Planta Med 2015; 81 - SL5C_04
DOI: 10.1055/s-0035-1565356

Preclinical evidence for rational use of bergamot essential oil in pain trials

G Bagetta 1, L Berliocchi 2, L Rombolà 1, LA Morrone 1, T Sakurada 3, MT Corasaniti 2, S Sakurada 4
  • 1Department of Pharmacy, Health and Nutritional Sciences, Section of Preclinical and Translational Pharmacology, University of Calabria, Rende, Italy
  • 2Department of Health Sciences, University ''Magna Graecia'' of Catanzaro, Catanzaro, Italy
  • 3Drug Innovation Center, Daiichi College of Pharmaceutical Sciences, Fukuoka, Japan
  • 4Department of Physiology and Anatomy, Tohoku Pharmaceutical University, Sendai, Italy

The essential oil (EO) of bergamot is used in aromatherapy to minimize stress-induced anxiety, mood disorders and chronic pain. Preclinical data show that for systemic administration bergamot EO is endowed with behavioural and EEG effects being a functional reflection of the phytocomplex interfering with synaptic plasticity (see Bagetta et al., 2010, Fitoterapia 81, 453 – 461). Here we now report experimental evidence demonstrating that bergamot EO is effective in controlling neuropathic pain. Peripheral nerve damage causes neuropathic pain manifested by hyperalgesia and allodynia. Bergamot EO (1 ml/kg s.c. given once daily/7 days) attenuates mechanical allodynia in the spinal nerve ligation model of neuropathic pain in mice (n = 10; p < 0.05 vs. control) and this has been attributed, at least in part, to the anti-inflammatory action of linalool at the spinal level.
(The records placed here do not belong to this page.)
(* ===== verification/Words.v ===== *)
(** * Word-addressed memory

    Memory as 64-bit words, [repr(C)] records of [u64] fields in it, and the
    lemmas on them that the context-switch code of both architectures needs. *)
From S2P Require Import Prelude.

(** Address arithmetic is modulo 2^64; memory holds one word per address. *)
Definition addr_add (a off : Z) : Z := wrap 64 (a + off).
Definition load (m : gmap Z Z) (a off : Z) : Z := default 0 (m !! addr_add a off).
Definition store (m : gmap Z Z) (a off v : Z) : gmap Z Z := <[addr_add a off := v]> m.

(** Reading and writing a [repr(C)] record of [u64] fields through a pointer. *)
Definition load_words (m : gmap Z Z) (a : Z) (n : Z) : list Z :=
  (λ i, load m a (8 * i)) <$> seqZ 0 n.
Fixpoint store_words_from (i : Z) (m : gmap Z Z) (a : Z) (ws : list Z) : gmap Z Z :=
  match ws with
  | [] => m
  | w :: ws => store_words_from (i + 1) (store m a (8 * i) w) a ws
  end.
Definition store_words (m : gmap Z Z) (a : Z) (ws : list Z) : gmap Z Z :=
  store_words_from 0 m a ws.

(** ** Word arrays *)

Lemma addr_add_inj a i j :
  0 ≤ i < 2 ^ 64 → 0 ≤ j < 2 ^ 64 → addr_add a i = addr_add a j → i = j.
Proof.
  unfold addr_add, wrap. intros Hi Hj Heq.
  assert ((i - j) mod 2 ^ 64 = 0) as Hz.
  { replace (i - j) with ((a + i) - (a + j)) by lia.
    rewrite Zminus_mod, Heq, Z.sub_diag. done. }
  apply Z.mod_divide in Hz as [k Hk]; [|done]. lia.
Qed.

Lemma load_store_same m a o v : load (store m a o v) a o = v.
Proof. unfold load, store. by rewrite lookup_insert_eq. Qed.

Lemma load_store_other m a o a' o' v :
  addr_add a' o' ≠ addr_add a o → load (store m a o v) a' o' = load m a' o'.
Proof. intros Hne. unfold load, store. by rewrite lookup_insert_ne by congruence. Qed.

Lemma load_store_words_frame ws m a a' o' i :
  (∀ k, i ≤ k < i + Z.of_nat (length ws) → addr_add a' o' ≠ addr_add a (8 * k)) →
  load (store_words_from i m a ws) a' o' = load m a' o'.
Proof.
  revert m i. induction ws as [|w ws IH]; intros m i Hne; simpl; [done|].
  rewrite IH.
  - apply load_store_other, Hne. simpl. lia.
  - intros k Hk. apply Hne. simpl. lia.
Qed.

Lemma load_store_words_from ws m a i k :
  0 ≤ i → i + Z.of_nat (length ws) < 2 ^ 32 → (k < length ws)%nat →
  load (store_words_from i m a ws) a (8 * (i + Z.of_nat k)) = default 0 (ws !! k).
Proof.
  revert m i k. induction ws as [|w ws IH]; intros m i k Hi Hlen Hk; simpl in *; [lia|].
  destruct k as [|k]; simpl.
  - rewrite Z.add_0_r, load_store_words_frame; [apply load_store_same|].
    intros j Hj Heq. apply addr_add_inj in Heq; lia.
  - replace (i + Z.of_nat (S k)) with (i + 1 + Z.of_nat k) by lia. apply IH; lia.
Qed.

Lemma load_store_words ws m a k :
  Z.of_nat (length ws) < 2 ^ 32 → (k < length ws)%nat →
  load (store_words m a ws) a (8 * Z.of_nat k) = default 0 (ws !! k).
Proof. intros. by apply (load_store_words_from ws m a 0). Qed.

Lemma load_words_store m a ws :
  Z.of_nat (length ws) < 2 ^ 32 →
  load_words (store_words m a ws) a (Z.of_nat (length ws)) = ws.
Proof.
  intros Hlen. unfold load_words. apply list_eq. intros k. rewrite list_lookup_fmap.
  destruct (decide (k < length ws)%nat) as [Hk|Hk].
  - rewrite lookup_seqZ_lt, Z.add_0_l by lia. cbn [fmap option_fmap option_map].
    rewrite load_store_words by done. by destruct (lookup_lt_is_Some_2 ws k Hk) as [w ->].
  - rewrite lookup_seqZ_ge by lia. simpl. symmetry. apply lookup_ge_None. lia.
Qed.

Lemma addr_add_0 a : in_u 64 a → addr_add a 0 = a.
Proof. unfold in_u, addr_add, wrap. intros. rewrite Z.add_0_r, Z.mod_small; lia. Qed.

Lemma addr_add_add a i j : addr_add (addr_add a i) j = addr_add a (i + j).
Proof. unfold addr_add, wrap. rewrite Zplus_mod_idemp_l. f_equal. lia. Qed.

Lemma load_words_lookup m a n k :
  0 ≤ k < n → load_words m a n !! Z.to_nat k = Some (load m a (8 * k)).
Proof.
  intros Hk. unfold load_words. rewrite list_lookup_fmap, lookup_seqZ_lt by lia.
  cbn [fmap option_fmap option_map]. do 2 f_equal. lia.
Qed.

(** ** Alignment *)

(** The first multiple of [n] at or after [a]. *)
Definition align_up (a n : Z) : Z := (a + n - 1) / n * n.

Lemma align_up_spec a n : 0 < n → a ≤ align_up a n < a + n ∧ align_up a n mod n = 0.
Proof.
  intros Hn. unfold align_up. split; [|by apply Z.mod_mul; lia].
  pose proof (Z.div_mod (a + n - 1) n) as Hdiv. pose proof (Z.mod_pos_bound (a + n - 1) n Hn). lia.
Qed.

Lemma align_up_divide a n m : 0 < n → (m | n) → align_up a n mod m = 0.
Proof.
  intros Hn Hm. apply Z.mod_divide; [intros ->; destruct Hm; lia|]. unfold align_up. by apply Z.divide_mul_r.
Qed.

Lemma align_up_least a b n : 0 < n → a ≤ b → b mod n = 0 → align_up a n ≤ b.
Proof.
  intros Hn Hab Hb. unfold align_up. apply Z.div_exact in Hb; [|lia].
  rewrite Hb, (Z.mul_comm n). apply Z.mul_le_mono_nonneg_r; [lia|].
  apply Z.lt_succ_r, Z.div_lt_upper_bound; lia.
Qed.
Lemma CSpace_get_store cs n rt rid r :
  CSpace_get (CSpace_store cs n rt rid r) (CSpace_fresh cs) =
  Some (Capability_new (CSpace_fresh cs) rt rid r).
Proof. apply lookup_insert_eq. Qed.

Lemma CSpace_get_store_ne cs n rt rid r i :
  i ≠ CSpace_fresh cs → CSpace_get (CSpace_store cs n rt rid r) i = CSpace_get cs i.
Proof. intros. by apply lookup_insert_ne. Qed.

Lemma CSpace_wf_store cs n rt rid r :
  CSpace_wf cs → n = next_id cs + 1 → in_u 64 n →
  CSpace_wf (CSpace_store cs n rt rid r).
Proof.
  intros [Hn Hwf] -> Hn'. split; [done|]. intros i c.
  destruct (decide (i = CSpace_fresh cs)) as [->|Hi].
  - rewrite CSpace_get_store. intros [= <-].
    unfold CSpace_fresh, in_u in *; simpl. split; [done | lia].
  - rewrite CSpace_get_store_ne by done. intros Hc.
    apply Hwf in Hc. simpl. split; [naive_solver | lia].
Qed.

(** [create] and [derive] in terms of [CSpace_store]. *)
Lemma CSpace_create_store `{Build} cs rt rid r n :
  (next_id cs +u[64] 1) = Ok n →
  CSpace_create cs rt rid r = Ok (CSpace_store cs n rt rid r, CSpace_fresh cs).
Proof. intros Hn. unfold CSpace_create. by rewrite Hn. Qed.

(** [CSpace::derive] on every branch.  A missing source leaves the space
    alone; otherwise an id is taken from the counter, also when the rights are
    refused, and on success the new token names the resource of the source
    with exactly the rights asked for. *)
Theorem CSpace_derive_spec `{Build} cs src r :
  CSpace_derive cs src r =
    match CSpace_get cs src with
    | None => Ok (cs, None)
    | Some c =>
        n ← next_id cs +u[64] 1;
        if decide (rights_le r (Capability_rights c)) then
          Ok (CSpace_store cs n (Capability_resource_type c) (Capability_resource_id c) r,
              Some (CSpace_fresh cs))
        else Ok (mkCSpace (capabilities cs) n, None)
    end.
Proof.
  unfold CSpace_derive. destruct (CSpace_get cs src) as [c|]; [|done].
  destruct (next_id cs +u[64] 1) as [n| |]; simpl; [|done|done].
  unfold Capability_derive, Rights_derive. unfold rights_le.
  case_decide as Hr; [by rewrite Hr|]. by rewrite (not_true_is_false _ Hr).
Qed.

(** ** Authority

    What a space lets its owner do: the rights it holds on each resource.  An
    operation attenuates when it adds no authority. *)
Definition authority (cs : CSpace) (rt : ResourceType) (rid : Z) (r : Rights) : Prop :=
  ∃ i c, CSpace_get cs i = Some c ∧ Capability_resource_type c = rt ∧
         Capability_resource_id c = rid ∧ rights_le r (Capability_rights c).

Definition attenuates (cs' cs : CSpace) : Prop :=
  ∀ rt rid r, authority cs' rt rid r → authority cs rt rid r.

#[global] Instance attenuates_preorder : PreOrder attenuates.
Proof. split; [by intros ????|]. intros x y z Hxy Hyz rt rid r H. by apply Hyz, Hxy. Qed.

Lemma authority_new rt rid r : ¬ authority CSpace_new rt rid r.
Proof. intros (i & c & Hc & _). unfold CSpace_get in Hc. simpl in Hc. by rewrite lookup_empty in Hc. Qed.

Lemma attenuates_same_caps cs n : attenuates (mkCSpace (capabilities cs) n) cs.
Proof. by intros ???. Qed.

Lemma attenuates_revoke cs i : attenuates (CSpace_revoke cs i).1 cs.
Proof.
  intros rt rid r (j & c & Hc & ?). exists j, c. split; [|done].
  destruct (decide (i = j)) as [->|].
  - by rewrite CSpace_get_revoke in Hc.
  - by rewrite CSpace_get_revoke_ne in Hc.
Qed.

Lemma attenuates_store cs n src c r :
  CSpace_get cs src = Some c → rights_le r (Capability_rights c) →
  attenuates
    (CSpace_store cs n (Capability_resource_type c) (Capability_resource_id c) r) cs.
Proof.
  intros Hsrc Hr rt rid r' (i & d & Hd & Hrt & Hrid & Hr').
  destruct (decide (i = CSpace_fresh cs)) as [->|Hi].
  - rewrite CSpace_get_store in Hd. simplify_eq; simpl in *.
    exists src, c. split_and!; [done..|]. by transitivity r.
  - rewrite CSpace_get_store_ne in Hd by done. by exists i, d.
Qed.

#[export] Hint Resolve attenuates_same_caps attenuates_revoke : jericho.

(** [derive] can only hand out authority the space already had, whatever the
    state of the id counter. *)
Lemma CSpace_derive_attenuates `{Build} cs src r cs' o :
  CSpace_derive cs src r = Ok (cs', o) → attenuates cs' cs.
Proof.
  rewrite CSpace_derive_spec. destruct (CSpace_get cs src) as [c|] eqn:Hc.
  - intros (n & _ & Hn)%bind_Ok. case_decide; simplify_eq.
    + by apply (attenuates_store cs n src).
    + auto with jericho.
  - by intros [= <- <-].
Qed.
In partial sciatic nerve injury model, injection of this EO in the injured paw (20 µg; n = 10) induces a local anti-allodynic effect (p < 0.01 vs. control); administration of the EO in the controlateral hindpaw does not attenuate nociceptive response. Similar results are observed after local injection of linalool (10 µg/paw; n = 10) though the effect induced by the monoterpene is longer lasting. Neuropathic pain is often resistant to opioids and neither systemic nor i.t. morphine is effective. In mice, a large dose of morphine (256 µg) is required to achieve an anti-allodynic effect similar to that obtained with a much lower dose in the nociceptive, capsaicin test. In neuropathic mice, intraplantar injection of very low doses of morphine (4.0 – 64 µg) induces a dose-dependent analgesic effect when combined with inactive doses of bergamot EO (5.0 µg) or linalool (2.5 µg). The latter originates from interactions with primary afferent neurons and is important since unwanted side effects in the CNS are avoided. In conclusion, our data form the rational basis for translation of EO of bergamot in pain clinical trials.